Saved data entries:

***

Lemma clientStopWait_returns_witness :
  ∃ r w', clientStopWait (PF := LP64) 1700 (Z.of_nat (length [(0, [0]); (1600, [1; 5])])) [9; 9]
            (SimNet.start [(0, [0]); (1600, [1; 5]); (1700, [7])]) = Done r w' ∧
          SimNet.inbox w' = [(1700, [7])].
Proof.
  apply (clientStopWait_returns (PF := LP64) 1700 [9; 9]
           (SimNet.start [(0, [0]); (1600, [1; 5]); (1700, [7])])
           [(0, [0]); (1600, [1; 5])] [(1700, [7])]);
    [done|change (2 ≤ 2)%nat; lia|simpl; lia|done| |].
  - intros [|[|i]] t d; simpl; [by intros [= <- <-]..|done].
  - repeat apply Forall_cons_2; try apply Forall_nil_2; simpl; lia.
Defined.

(** While the answers it reads are bits, the value the client returns
    is the number of datagrams it sent beyond one per message: [retrans]
    counts the retransmissions, those after a timeout and those after an
    answer that carried the other bit, and nothing else. *)
Theorem clientStopWait_counts_retransmissions {PF : Platform} fuel max msg w r w' :
  words_of sizeof_int = 1%nat → 0 ≤ max → SimNet.inbox_all bit_frame w →
  clientStopWait fuel max msg w = Done r w' →
  0 ≤ r ∧ Z.of_nat (length (SimNet.sent w')) = Z.of_nat (length (SimNet.sent w)) + max + r.
Proof.
  intros Hint Hmax Hbits (ks & Hlen & Hks & -> & -> & _)%clientStopWait_trace; [|done..].
  rewrite length_app, length_client_sends.
  assert (length ks ≤ sum_list ks)%nat; [|lia].
  clear Hlen. induction Hks; simpl; lia.
Qed.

***

Task instructions: Go through the entries above and copy out every line that includes the word "Hlen".

Output below:
  intros Hint Hmax Hbits (ks & Hlen & Hks & -> & -> & _)%clientStopWait_trace; [|done..].
  clear Hlen. induction Hks; simpl; lia.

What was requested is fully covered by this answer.